18F-FDG-PET/CT was helpful in finding the diagnosis in 57% of all patients and 72% of the patients with a later diagnosis. A definitive diagnosis was not reached in 29% of patients with FUO and 17% of patients with IUO. Predictive markers for a diagnostic 18F-FDG-PET/CT for FUO and IUO were age over 50 years (P = .002 and P = .005, respectively), CRP level over 30 mg/L (P = .003 and P = .005, respectively), and the absence of fever (both P = .003). If all three parameters were fulfilled, 18F-FDG-PET/CT was diagnostic in nearly 80% of the cases, while it was successful in only 8% of cases where none of the three parameters was met.

The latter finding is particularly important, according to Dr. Schett, as it “indicates which patient subgroup is profiting the most from 18F-FDG-PET/CT.”
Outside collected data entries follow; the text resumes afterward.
(* ===== verification/AsyncOpSpec.v ===== *)
(** One asynchronous operation from its first poll to its end, against the
    driver: it submits once, waits without losing the wake-up, and delivers
    what the kernel answered, or is abandoned. *)
From S2P Require Import Prelude Slab IoUring SlabList Op Driver DriverSpec RingSpec System Handle.
From S2P Require Import HandleSpec ReadWrite IoOps AsyncOp.

Section spec.
Context {Prof : Profile} {Cq : Cqueue} {Er : Errno} `{!SlabOps slab} `{!SlabLaws slab}.
Context `{!Uring ring} `{!UringLaws ring} (fuel : nat).
Context `{!Completable T Output}.
Abbreviation world := (World (slab := slab) (ring := ring)).
Implicit Types w : world.
Implicit Types f : AsyncFn (slab := slab) (ring := ring) T Output.

Definition table w : gmap N Lifecycle := slab_view (lifecycle (ops (world_driver w))).
(** Inside [block_on], with operation [i] in state [lc]. *)
Definition op_at (i : N) (lc : Lifecycle) w : Prop := running w /\ table w !! i = Some lc.
(** Only operation [i] changes, to [lc], or leaves the table. *)
Definition op_becomes (i : N) (lc : option Lifecycle) w w' : Prop :=
  running w' /\ w_ctx w' = w_ctx w /\ uring (world_driver w') = uring (world_driver w) /\
  completions (ops (world_driver w')) = completions (ops (world_driver w)) /\
  table w' = partial_alter (fun _ => lc) i (table w).

Lemma running_call {A} (g : Driver slab ring -> outcome (A * Driver slab ring)) w x d :
  running w -> g (world_driver w) = Ret (x, d) ->
  with_borrow_mut g (w_rc w) = Ret (x, mkRc (strong_count (w_rc w)) false d).
Proof.
  intros (_ & Hb & _) E. unfold with_borrow_mut. rewrite Hb.
  change (value (w_rc w)) with (world_driver w). by rewrite E.
Qed.
Lemma running_upgrade w : running w -> upgrade weak_handle (w_rc w) = Some strong_handle.
Proof. intros (_ & Hb & Hn). by apply upgrade_available. Qed.

(** The world after a call of the driver that ends in [o]. *)
Definition with_table (o : Ops slab) w : world :=
  mkWorld (mkRc (strong_count (w_rc w)) false (mkDriver o (uring (world_driver w)))) (w_ctx w).
Lemma with_table_becomes i lc o w :
  running w -> completions o = completions (ops (world_driver w)) ->
  slab_view (lifecycle o) = partial_alter (fun _ => lc) i (table w) ->
  op_becomes i lc w (with_table o w).
Proof. intros (Hc & _ & Hn) Ho Ht. by split_and!. Qed.

Lemma get_mut_table i w : get_mut i (ops (world_driver w)) = table w !! i.
Proof. apply slab_get_view. Qed.
Lemma remove_at i lc w :
  table w !! i = Some lc ->
  exists o, ops_remove i (ops (world_driver w)) = Ret o /\
    completions o = completions (ops (world_driver w)) /\
    slab_view (lifecycle o) = partial_alter (fun _ => None) i (table w).
Proof.
  intros Hi. unfold ops_remove. destruct (remove_slab_Ret _ _ _ Hi) as (s & -> & Hs).
  cbn. eexists. by split_and!.
Qed.
Lemma set_at i lc lc' w :
  table w !! i = Some lc ->
  slab_view (lifecycle (set_lifecycle i lc' (ops (world_driver w)))) =
    partial_alter (fun _ => Some lc') i (table w).
Proof. intros Hi. cbn. apply slab_set_view. by eexists. Qed.

(** * One poll *)
Definition in_flight (lc : Lifecycle) : Prop :=
  lc = Submitted \/ exists cx, lc = Waiting cx.

Lemma await_pending f (op : Op T) cx lc w :
  af_poll f = poll_single -> op_at (op_index op) lc w -> in_flight lc ->
  exists w', await_op f op cx w = Ret (Pending, Awaiting op, [], w') /\
             op_becomes (op_index op) (Some (Waiting cx)) w w'.
Proof.
  intros Hf [Hr Hi] Hl. set (o := set_lifecycle (op_index op) (Waiting cx) (ops (world_driver w))).
  exists (with_table o w). split.
  2:{ apply with_table_becomes; [done|done|by eapply set_at]. }
  assert (E : poll_op op cx (ops (world_driver w)) = Ret (Pending, op, o)).
  { unfold poll_op. rewrite get_mut_table, Hi. cbn [unwrap mbind outcome_bind].
    destruct Hl as [->|[cx0 ->]]; rewrite wait_with_waiting; done. }
  unfold await_op. rewrite Hf. unfold poll_single, op_poll. rewrite running_upgrade by done.
  cbn [unwrap mbind outcome_bind]. unfold h_poll_op.
  erewrite running_call; [|done|rewrite E; done]. done.
Qed.

Lemma drop_finished i w :
  running w -> op_drop (mkOp (T := T) i None) (w_rc w) = Ret (w_rc w).
Proof.
  intros Hr. unfold op_drop. rewrite running_upgrade by done. cbn [unwrap mbind outcome_bind].
  unfold h_remove_op. erewrite running_call; [|done|cbn; done].
  cbn. destruct w as [[n b d] cx]. destruct Hr as (_ & Hb & _). cbn in *. subst b. by destruct d.
Qed.

Lemma await_completed f i d c cx w :
  af_poll f = poll_single -> op_at i (Completed c) w -> cqe_ok c ->
  exists w', op_becomes i None w w' /\
    await_op f (mkOp i (Some d)) cx w =
      (out ← complete d (pure_result c); Ret (Ready out, Resolved, [], w')).
Proof.
  intros Hf [Hr Hi] Hc. destruct (remove_at i _ w Hi) as (o & Er' & Ho & Ht).
  exists (with_table o w). split; [by apply with_table_becomes|].
  assert (E : poll_op (mkOp i (Some d)) cx (ops (world_driver w)) =
    (out ← complete d (pure_result c); Ret (Ready out, mkOp i None, o))).
  { unfold poll_op. cbn [op_index]. rewrite get_mut_table, Hi. cbn [unwrap mbind outcome_bind].
    rewrite Er'. cbn [mbind outcome_bind take_data op_data unwrap]. by rewrite from_cqe_ok. }
  unfold await_op. rewrite Hf. unfold poll_single, op_poll. rewrite running_upgrade by done.
  cbn [unwrap mbind outcome_bind]. unfold h_poll_op, with_borrow_mut.
  destruct Hr as (Hx & Hb & Hn). rewrite Hb.
  change (value (w_rc w)) with (world_driver w). rewrite E.
  destruct (complete d (pure_result c)) as [out| | |]; [|done..]. cbn [mbind outcome_bind].
  change (mkRc _ _ _) with (w_rc (with_table o w)). rewrite drop_finished by by split_and!. done.
Qed.

(** * Destruction *)
Lemma drop_at i d lc o' w :
  running w ->
  (('(_, o) ← remove_op (mkOp i (Some d)) (ops (world_driver w)); Ret o) = Ret o') ->
  table w !! i = Some lc ->
  drop_async (T := T) (Awaiting (mkOp i (Some d))) w = Ret (with_table o' w).
Proof.
  intros Hr E Hi. apply bind_Ret in E as ([op o] & E & E'). injection E' as ->.
  unfold drop_async, op_drop. rewrite running_upgrade by done. cbn [unwrap mbind outcome_bind].
  unfold h_remove_op. erewrite running_call; [|done|rewrite E; cbn; done]. done.
Qed.

Lemma drop_in_flight i d lc w :
  op_at i lc w -> in_flight lc ->
  exists w', drop_async (T := T) (Awaiting (mkOp i (Some d))) w = Ret w' /\
             op_becomes i (Some (Ignored (box_any (option T) (Some d)))) w w'.
Proof.
  intros [Hr Hi] Hl. eexists. split.
  - eapply drop_at; [done| |done]. unfold remove_op. cbn [is_finished op_data op_index].
    rewrite get_mut_table, Hi. by destruct Hl as [->|[cx ->]].
  - apply with_table_becomes; [done|done|by eapply set_at].
Qed.
Lemma drop_completed i d c w :
  op_at i (Completed c) w ->
  exists w', drop_async (T := T) (Awaiting (mkOp i (Some d))) w = Ret w' /\ op_becomes i None w w'.
Proof.
  intros [Hr Hi]. destruct (remove_at i _ w Hi) as (o & E & Ho & Ht).
  exists (with_table o w). split; [|by apply with_table_becomes].
  eapply drop_at; [done| |done]. unfold remove_op. cbn [is_finished op_data op_index].
  rewrite get_mut_table, Hi, E. done.
Qed.

(** * The first poll *)
Lemma complete_waiting_once i cx c o :
  get_mut i o = Some (Waiting cx) -> more (cqe_flags c) = false ->
  exists o', ops_complete i c o = Ret (o', [cx]) /\ get_mut i o' = Some (Completed c).
Proof.
  intros Hi Hm. unfold get_mut in Hi. pose proof Hi as Hv. rewrite slab_get_view in Hv.
  unfold ops_complete, index_slab. rewrite Hi. cbn [or_panic mbind outcome_bind complete_lifecycle].
  unfold first_completion. rewrite Hm. cbn [mbind outcome_bind]. eexists. split; [done|].
  unfold get_mut. rewrite slab_get_view. cbn. rewrite slab_set_view by (by eexists).
  apply lookup_insert_eq.
Qed.

Lemma submit_op_room (data data' : T) (entry : T -> outcome (sqe * T)) s drop d :
  entry data = Ret (s, data') -> has_room 1 d ->
  safe (fun '(r, d', woken) => woken = [] /\ exists i, r = Ok (mkOp i (Some data')) /\
          inserted i (ops d) (ops d') /\ pushed [set_user_data (as_u64 i) s] (uring d) (uring d'))
       (submit_op (S fuel) data entry drop d).
Proof.
  intros Ee Hroom. unfold submit_op. eapply safe_bind; [apply ops_insert_safe|].
  intros [i o] Hi. rewrite Ee. cbn [mbind outcome_bind].
  destruct (push_loop_room fuel (set_user_data (as_u64 i) s) (mkDriver o (uring d)))
    as (u & -> & Hu); [done|]. cbn. split; [done|]. by exists i.
Qed.

(** The states of an operation that was submitted with index [i]. *)
Definition follows f (i : N) (d : T) : Prop :=
  let st := Awaiting (mkOp i (Some d)) in
  (forall cx0 cx w, op_at i (Waiting cx0) w ->
     exists w', poll_async fuel f st cx w = Ret (Pending, st, [], w') /\
                op_becomes i (Some (Waiting cx)) w w') /\
  (forall cx c o, get_mut i o = Some (Waiting cx) -> more (cqe_flags c) = false ->
     exists o', ops_complete i c o = Ret (o', [cx]) /\ get_mut i o' = Some (Completed c)) /\
  (forall cx c w, op_at i (Completed c) w -> cqe_ok c ->
     exists w', op_becomes i None w w' /\
       poll_async fuel f st cx w =
         (out ← complete d (pure_result c); Ret (Ready out, Resolved, [], w'))) /\
  (forall lc w, op_at i lc w -> in_flight lc ->
     exists w', drop_async st w = Ret w' /\
                op_becomes i (Some (Ignored (box_any (option T) (Some d)))) w w') /\
  (forall c w, op_at i (Completed c) w ->
     exists w', drop_async st w = Ret w' /\ op_becomes i None w w').

(** C7. An operation from beginning to end. The first poll of the function,
    inside a runtime with room in the queue, submits exactly one entry, the
    one its arguments describe, under a fresh index, and leaves the task
    registered. From then on: a poll from another task replaces the waker;
    the completion wakes the task of the last poll; the next poll takes the
    operation out of the table and answers what its type makes of the data
    and of the kernel's answer; and if the future is dropped instead, the
    data stays with the driver while the kernel works on it, while a
    completion that has arrived is thrown away, descriptor or not, with
    nothing submitted to undo it. No other operation is ever touched. *)
Theorem async_op_spec f (data data' : T) (entry : T -> outcome (sqe * T)) s cx w :
  af_poll f = poll_single -> af_start f = Ret (Ok (mkStart data entry)) ->
  entry data = Ret (s, data') -> running w -> has_room 1 (world_driver w) ->
  safe (fun '(p, st, woken, w') =>
          p = Pending /\ woken = [] /\ running w' /\
          exists i, st = Awaiting (mkOp i (Some data')) /\ table w !! i = None /\
            table w' = <[i := Waiting cx]> (table w) /\
            pending (world_driver w') =
              pending (world_driver w) ++ [set_user_data (as_u64 i) s] /\
            follows f i data')
       (poll_async (S fuel) f Unstarted cx w).
Proof.
  intros Hf Hs He Hr Hroom. unfold poll_async. rewrite Hs. cbn [mbind outcome_bind].
  pose proof Hr as (Hc & Hb & Hn). rewrite Hc. cbn [unwrap mbind outcome_bind st_data st_entry].
  unfold h_submit_op, with_borrow_mut. rewrite Hb. change (value (w_rc w)) with (world_driver w).
  match goal with |- context [submit_op _ _ _ ?drop _] => set (dr := drop) end.
  pose proof (submit_op_room data data' entry s dr (world_driver w) He Hroom) as H.
  destruct (submit_op (S fuel) data entry dr (world_driver w)) as [[[r d1] w1]|p| |]; try done.
  destruct H as (-> & i & -> & (Hi & _ & Hv & _) & Hp & _). cbn [mbind outcome_bind].
  set (w1 := mkWorld _ _). assert (Hr1 : running w1) by (by split_and!).
  destruct (await_pending f (mkOp i (Some data')) cx Submitted w1 Hf)
    as (w2 & -> & Hr2 & _ & Hu2 & _ & Ht2).
  { split; [done|]. unfold table. cbn. rewrite Hv. apply lookup_insert_eq. }
  { by left. }
  cbn. split_and!; try done; try apply Hr2. exists i.
  rewrite get_mut_table in Hi. split_and!; [done|done| | |].
  - rewrite Ht2. change (partial_alter _ ?j ?m) with (<[j := Waiting cx]> m).
    replace (table w1) with (<[i := Submitted]> (table w)) by done. apply insert_insert_eq.
  - unfold pending. by rewrite Hu2.
  - split_and!.
    + intros cx0 cx' w3 Hat. apply (await_pending f (mkOp i (Some data')) cx' (Waiting cx0) w3 Hf Hat).
      right. by eexists.
    + apply complete_waiting_once.
    + intros cx' c w3 Hat Hok. by apply (await_completed f i data' c cx' w3).
    + intros lc w3 Hat Hl. by eapply drop_in_flight.
    + intros c w3 Hat. by eapply drop_completed.
Qed.
End spec.

(** * An [fsync] *)
#[local] Existing Instance debug_profile.
Definition fsync_fn : AsyncFn (slab := gmap N) (ring := script_ring) Fsync (io_result unit) :=
  try_op (Ret (Ok (mkStart (mkFsync (mkFdRef 3)) (fun d => Ret ((fsync (fs_fd d)).2, d))))).

Lemma async_op_spec_witness :
  exists w st, poll_async 2 fsync_fn Unstarted (mkWaker 7 7) (demo_world 4 []) =
      Ret (Pending, st, [], w) /\
    pending (world_driver w) = [set_user_data 0 (build (OpFsync 3 false))] /\
    follows 1 fsync_fn 0 (mkFsync (mkFdRef 3)).
Proof.
  pose proof (async_op_spec 1 fsync_fn (mkFsync (mkFdRef 3)) (mkFsync (mkFdRef 3))
    (fun d => Ret ((fsync (fs_fd d)).2, d)) (build (OpFsync 3 false)) (mkWaker 7 7)
    (demo_world 4 []) eq_refl eq_refl eq_refl) as H.
  assert (Hr : running (demo_world 4 [])) by (split_and!; [reflexivity..|apply Nat.ltb_lt; reflexivity]).
  specialize (H Hr). assert (Hroom : has_room 1 (world_driver (demo_world 4 []))) by (apply Nat.leb_le; reflexivity).
  specialize (H Hroom).
  destruct (poll_async 2 fsync_fn Unstarted (mkWaker 7 7) (demo_world 4 [])) as [[[[p st] wk] w]| | |] eqn:E;
    [|discriminate E..].
  exists w, st. destruct H as (-> & -> & _ & i & Est & _ & _ & _ & Hf).
  assert (i = 0) as ->.
  { revert E. rewrite Est. vm_compute. by intros [= <-]. }
  split; [reflexivity|]. split; [|exact Hf].
  revert E. vm_compute. by intros [= _ <-].
Defined.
“FUO and IUO patients should be referred to specialized centers where 18F-FDG-PET/CT scanning is available to improve diagnosis. Simple clinical parameters such as age, CRP-level, and presence/absence of fever can guide targeted use of 18F-FDG-PET/CT,” said Dr. Schett, director of the department of internal medicine III and the Institute for Clinical Immunology at the University of Erlangen-Nuremberg (Germany).

False-positive results with 18F-FDG-PET/CT – when patients had tracer uptake that did not lead to diagnosis of the underlying diseases – are a challenge. “False-positives happen quite often due to activation of bone marrow and lymph node metabolism during inflammation, which does not support diagnosis,” Dr. Schett said. He added that, when tracer uptake associated with systemic inflammation was not considered, false positives were much less common. False-negative results – when 18F-FDG-PET/CT was negative but a diagnosis was made using other approaches – were rare, occurring in only 12 out of the 240 patients.